The local paper has story featuring one of our clients, Kelly Richards. It will also give you all the important information you need to get started. Kaye the link is [scary link] and I believe the story will be on the homepage until tomorrow.
Truly,
[No Name]
[Signature Line:] Poetry should be common in experience but uncommon in books. – Robert Frost
While this one is similar to last week’s, I just had to give it kudos for opening with a line like “I guess your job is going good” and closing with a quote from Robert Frost.
Everybody hates Spam—it fills up your Inbox (unless you’ve got G-mail, which does a great job of putting it in an appropriately-labeled folder), clogs your blog (WordPress does a great job filtering, too), and can threaten your computer’s security.
I have to say though, I love my Spam. It cracks me up—it’s poorly spelled, illiterate, and often leaves me wondering who would be dumb enough to click on the link for whatever product/service/lottery winning from mysterious relative in a country you’ve never heard of. So I decided in 2012 I’d go through my Spam each week and pick my favorites to share with the world. I remove the sender and any links that might be damaging (plus, who wants to give them press?).

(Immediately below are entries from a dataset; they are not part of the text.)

Lemma represents_insert_before l n h V V' :
  represents h V -> v_insert_before l n V = Some V' ->
  exists h', rt_list_insert_before l n h = Some h' /\ represents h' V'.
Proof.
  intros HR E. pose proof (proj1 HR) as HV.
  destruct (V !! l) as [xs|] eqn:Hl;
    [|unfold v_insert_before in E; by rewrite Hl in E].
  destruct (v_insert_before_lookup _ _ _ _ _ HV Hl E) as (Hnl & Hnx & H1 & H2 & H3 & H4).
  pose proof (represents_cell _ _ _ _ HR Hl) as Cl.
  set (p := default l (last xs)).
  exists (write_next n l (write_prev l n (write_prev n p (write_next p n h)))).
  assert (n <> p) as Hnp.
  { pose proof (last_default_elem l xs) as Hp. fold p in Hp.
    intros <-. naive_solver. }
  split.
  { assert (p_prev h l = Some p) as Ep by (unfold p_prev; by rewrite Cl).
    unfold rt_list_insert_before. rewrite Ep. simpl.
    rewrite p_prev_write_next by eauto. by rewrite Ep. }
  split; [by eapply v_insert_before_coherent|]. intros m.
  destruct (decide (m = n)) as [->|Hmn].
  { rewrite H1. eval_writes. by rewrite last_cons_default. }
  destruct (decide (m = l)) as [->|Hml].
  { rewrite H2. simpl. rewrite last_snoc. destruct xs as [|x xs].
    - eval_writes. done.
    - assert (p <> l) as Hpl.
      { pose proof (coherent_notin _ _ _ HV Hl). unfold p.
        rewrite last_cons_default. pose proof (last_default_elem x xs). set_solver. }
      eval_writes. by rewrite Cl. }
  destruct (decide (m ∈ xs)) as [(A & B & Ex)%list_elem_of_split|Hmx].
  - rewrite (H3 _ _ _ Ex). subst xs. simpl.
    pose proof (represents_cell _ _ _ _ HR (coherent_split _ _ _ _ _ HV Hl)) as Cm.
    assert (p = default m (last B)) as Ep
      by (unfold p; rewrite last_app_ne by done; apply last_cons_default).
    rewrite last_app_ne by done. change (n :: l :: A) with ([n] ++ l :: A).
    rewrite last_app_ne by done. destruct B as [|b B].
    + simpl in Ep. clearbody p. subst p. eval_writes. by rewrite Cm.
    + assert (p <> m) as Hpm.
      { pose proof (coherent_nodup _ _ _ HV Hl) as Hnd. rewrite Ep, last_cons_default.
        apply NoDup_app in Hnd as (_ & _ & [? _]%NoDup_cons).
        pose proof (last_default_elem b B). set_solver. }
      eval_writes. rewrite Cm. unfold cell. by rewrite last_cons_app.
  - rewrite H4 by set_solver. pose proof (last_default_elem l xs) as Hp. fold p in Hp.
    assert (p <> m) by naive_solver. eval_writes. apply (proj2 HR).
Qed.

Lemma head_default_elem l xs : default l (head xs) = l \/ default l (head xs) ∈ xs.
Proof. destruct xs; simpl; [by left|right; set_solver]. Qed.

Lemma represents_insert_after l n h V V' :
  represents h V -> v_insert_after l n V = Some V' ->
  exists h', rt_list_insert_after l n h = Some h' /\ represents h' V'.
Proof.
  intros HR E. pose proof (proj1 HR) as HV.
  destruct (V !! l) as [xs|] eqn:Hl;
    [|unfold v_insert_after in E; by rewrite Hl in E].
  destruct (v_insert_after_lookup _ _ _ _ _ HV Hl E) as (Hnl & Hnx & H1 & H2 & H3 & H4).
  pose proof (represents_cell _ _ _ _ HR Hl) as Cl.
  set (p := default l (head xs)).
  exists (write_prev n l (write_next l n (write_next n p (write_prev p n h)))).
  pose proof (head_default_elem l xs) as Hp. fold p in Hp.
  assert (n <> p) as Hnp by (intros <-; naive_solver).
  split.
  { assert (p_next h l = Some p) as Ep by (unfold p_next; by rewrite Cl).
    unfold rt_list_insert_after. rewrite Ep. simpl.
    rewrite p_next_write_prev by eauto. by rewrite Ep. }
  split; [by eapply v_insert_after_coherent|]. intros m.
  destruct (decide (m = n)) as [->|Hmn].
  { rewrite H1. simpl. rewrite last_snoc. eval_writes. by destruct xs. }
  destruct (decide (m = l)) as [->|Hml].
  { rewrite H2. simpl. rewrite last_cons_default. destruct xs as [|x xs].
    - eval_writes. done.
    - pose proof (coherent_notin _ _ _ HV Hl).
      assert (p <> l) as Hpl by (unfold p; simpl; set_solver).
      eval_writes. rewrite Cl. simpl. by rewrite !last_cons_default. }
  destruct (decide (m ∈ xs)) as [(A & B & Ex)%list_elem_of_split|Hmx].
  - rewrite (H3 _ _ _ Ex). subst xs. simpl.
    pose proof (represents_cell _ _ _ _ HR (coherent_split _ _ _ _ _ HV Hl)) as Cm.
    rewrite last_app_ne, last_cons_cons by done. destruct A as [|a A].
    + assert (p = m) as Epm by done. clearbody p. subst p.
      eval_writes. rewrite Cm. by destruct B.
    + assert (p <> m) as Hpm.
      { pose proof (coherent_nodup _ _ _ HV Hl) as Hnd. unfold p. simpl in *.
        apply NoDup_cons in Hnd as [? _]. set_solver. }
      eval_writes. rewrite Cm. unfold cell. rewrite last_app_ne, last_cons_cons by done.
      rewrite last_cons_default. by destruct B.
  - rewrite H4 by set_solver. assert (p <> m) by naive_solver.
    eval_writes. apply (proj2 HR).
Qed.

See you next week! If you get any great Spam, you can post it here, just strip any links and the sender’s e-mail. And be sure to say something in the post to let me know you’re real. Otherwise I might think you’re…well, Spam.
Posted on March 31, 2012, in 52 Weeks of Spam and tagged digg scams, job opportunity scams, spam, spam filters. Bookmark the permalink. 4 Comments.
You asked for it–this one cracks me up. I mean, the opening is a real attention-grabber and it takes half the spam before it tells you just WTF it’s even advertising!
L..R..Replications ✆
Mar 30 (2 days ago)
to nicolet
YOU ARE NOT DREAMING:
This is real!
You no longer have to dream about owning a high-end luxury
wristwatch.
With over 500 new models to choose from you might think you
are in a dream.
WE ARE BETTER THAN THE REST:
Every SINGLE wristwatch we make is made with the same:
Materials, Metals, Labeling and Functionality as the original.
There is no possible way to tell the difference!
ENDING EASTER SUNDAY:
Every wristwatch has been price reduced by 15-25%.
This will be ending
Sunday April 8th, 2012
NANCY, THAT IS GREAT! I love the line, “This is real.” My first reaction, “what’s real?” But what’s even better is that they’re hocking knock-offs, but insisting that these knock-offs are exactly the SAME as the high-end luxury watches. Okay, so then…which is it? A knock-off or a luxury watch?
The other thing that slays me is that that is literally the whole message. No link. No pictures. No nothing. So how are you supposed to GET this miraculously fake genuine watch??
WOW. You’re right. I didn’t notice that!